The students and staffers will also be able to take advantage of referrals to the RCCHC’s Ahoskie Comprehensive Care for lab work and physicals. They will also be alerted to notification of prompt care as well as health maintenance care.

“This is a great partnership designed to provide our employees, students, and their families, convenient access to quality affordable health care and to help decrease some of the major medical conditions plaguing many in our community, especially men of color,” said RCCC president Dr. Michael Elam.

Elam says while the clinic will initially serve the faculty, staff, and students of the college, no one will be denied services. After an initial trial period the plan is to expand services to the general public.

“Often times there are barriers to getting to where a primary care provider may be and RCCHC’s Board and team have been asking the question, ‘What do we need to do actively if we truly want to improve the health status of our friends, family and neighbors’,” said Health Center CEO Kim Schwartz. “We are asking our partners and community the same question and one of the answers is to go where folks already are gathering.”

After study and assessment, an alliance with another group that had also been exploring health care expansion was formed.

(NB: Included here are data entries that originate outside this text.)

(** A path with a drive and a backslash. *)
Lemma pathconv_drive r ms d rest :
  registry r ms -> 0 < d -> d <> backslash -> backslash ∈ rest ->
  pathconv r (d :: ch ":"%char :: rest) =
    if routed_drive d then
      match mount_of ms d with
      | Some place => Ret (0, Some (host_name place rest))
      | None => Undef
      end
    else Ret (0, Some (host_name [] rest)).
Proof.
  intros Hr Hd0 Hd Hin. unfold pathconv. rewrite get_drv_drive. cbn [mbind C_bind].
  rewrite tolower_nonzero by done.
  destruct (drive_path_parts d rest Hd Hin) as [-> Hparts]. cbn [mbind C_bind].
  set (dir := take _ rest) in *. set (name := get_name _) in *.
  assert (Hc : forall place, (place ++ DosNameConversion dir) ++ DosNameConversion name
    = host_name place rest).
  { intros place. unfold host_name. by rewrite <- app_assoc, <- dos_name_app, Hparts. }
  unfold routed_drive. destruct (_ && _); cbn [mbind C_bind]; [|by rewrite <- (Hc [])].
  destruct (route_spec r ms (tolower d) Hr) as (s & -> & Hs). rewrite mount_of_tolower in Hs.
  destruct (mount_of ms d) as [m|]; cbn [mbind C_bind need].
  - destruct Hs as (t & -> & Et). cbn [need mbind C_bind]. rewrite Et. cbn. by rewrite Hc.
  - by rewrite Hs.
Qed.

(** C31: The name that the host gets for a path with a drive: the place where the
    drive is mounted (nothing for the drives before C), and the path behind the
    drive.  A path without a backslash is refused, also "C:FILE"; a drive that
    is not mounted is a null pointer. *)
Theorem pathconv_spec r ms d rest :
  registry r ms -> text (d :: rest) -> d <> backslash ->
  pathconv r (d :: ch ":"%char :: rest) =
    if bool_decide (backslash ∈ rest) then
      if routed_drive d then
        match mount_of ms d with
        | Some place => Ret (0, Some (host_name place rest))
        | None => Undef
        end
      else Ret (0, Some (host_name [] rest))
    else Ret (1, None).
Proof.
  intros Hr [Hd0 _]%Forall_cons Hd. case_bool_decide; [by apply pathconv_drive; [|lia| |]|].
  unfold pathconv. rewrite get_drv_drive. cbn [mbind C_bind].
  by rewrite tolower_nonzero, no_directory by (done || lia).
Qed.

(** ** The theorems on the drives of the system *)

Definition system_mounts : mounts :=
  [(ch "c"%char, bstr "/file/system"); (ch "d"%char, bstr "/"); (ch "f"%char, bstr "/file")].

Lemma system_registry : exists r, init_globals = Ret r /\ registry r system_mounts.
Proof.
  unfold init_globals.
  destruct (registry_add _ [] (ch "c"%char) [58] (bstr "/file/system") registry_init) as (r1 & E1 & R1).
  { cbn. lia. }
  change (ch "c"%char :: [58]) with (bstr "c:") in E1. rewrite E1. cbn [mbind C_bind].
  destruct (registry_add r1 _ (ch "d"%char) [58] (bstr "/") R1) as (r2 & E2 & R2).
  { cbn. lia. }
  change (ch "d"%char :: [58]) with (bstr "d:") in E2. rewrite E2. cbn [mbind C_bind].
  destruct (registry_add r2 _ (ch "f"%char) [58] (bstr "/file") R2) as (r3 & E3 & R3).
  { cbn. lia. }
  change (ch "f"%char :: [58]) with (bstr "f:") in E3. exists r3. split; [exact E3|exact R3].
Qed.

Definition system_router : FSRouter :=
  match init_globals with Ret r => r | _ => FSRouter_init true end.

Lemma system_router_registry : registry system_router system_mounts.
Proof.
  destruct system_registry as (r & E & Hr). unfold system_router. by rewrite E.
Qed.

Lemma add_then_route_witness :
  registry system_router system_mounts /\
  exists r', FSRouter_add system_router (Some (I_Fs_srv_init2 (bstr "/mnt") (bstr "G:"))) = Ret r' /\
  exists s, FSRouter_route r' (ch "g"%char) = Ret s /\ (s ≫= mountpoint) = Some (bstr "/mnt").
Proof.
  split; [exact system_router_registry|].
  destruct (add_then_route system_router system_mounts (ch "G"%char) [58] (bstr "/mnt")
    system_router_registry) as (r' & E & H); [cbn; lia|].
  exists r'. split; [exact E|]. destruct (H (ch "g"%char)) as (s & Es & Hs).
  exists s. split; [exact Es|exact Hs].
Defined.

Lemma drive_map_spec_witness :
  FSGetDriveMap system_router (u32 (-1)) = Ret (NO_ERROR, 44) /\
  exists map, FSGetDriveMap system_router (u32 (-1)) = Ret (NO_ERROR, map) /\
  Z.testbit map 2 = true.
Proof.
  split; [vm_compute; reflexivity|].
  destruct (drive_map_spec system_router system_mounts system_router_registry)
    as (map & E & Hbit & _).
  - apply (bool_decide_unpack _). vm_compute. exact I.
  - exists map. split; [exact E|]. apply Hbit; [lia|]. vm_compute. eexists. reflexivity.
Defined.

Lemma pathconv_spec_witness :
  pathconv system_router (bstr "C:\OS2\Cmd.Exe") = Ret (0, Some (bstr "/file/system/os2/cmd.exe")) /\
  pathconv system_router (bstr "E:\X") = Undef.
Proof.
  split.
  - transitivity (Ret (0, Some (host_name (bstr "/file/system") (bstr "\OS2\Cmd.Exe"))) :
      C (Z * option (list Z))); [|vm_compute; reflexivity].
    apply (pathconv_spec system_router system_mounts (ch "C"%char) (bstr "\OS2\Cmd.Exe")
      system_router_registry).
    + apply text_check. vm_compute. reflexivity.
    + discriminate.
  - apply (pathconv_spec system_router system_mounts (ch "E"%char) (bstr "\X")
      system_router_registry).
    + apply text_check. vm_compute. reflexivity.
    + discriminate.
Defined.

“Roanoke Chowan Community College is one of those places we identified as an ideal gathering place and we are very excited to have such an enthusiastic partner,” Schwartz added.

Schwartz said Kate Brown, Family Nurse Practitioner at RCCHC, will be the primary care provider offering basic health care services such as treating minor illnesses, basic physical exams and screenings. There will be other members of the RCCHC team assisting with connecting students and staff with the right resources as well; and she echoed Elam’s belief that expansion in the future would stretch beyond the college.

“We will start out offering primary care services to students and staff,” Schwartz concluded, “with future plans being to expand to the larger community as needed.”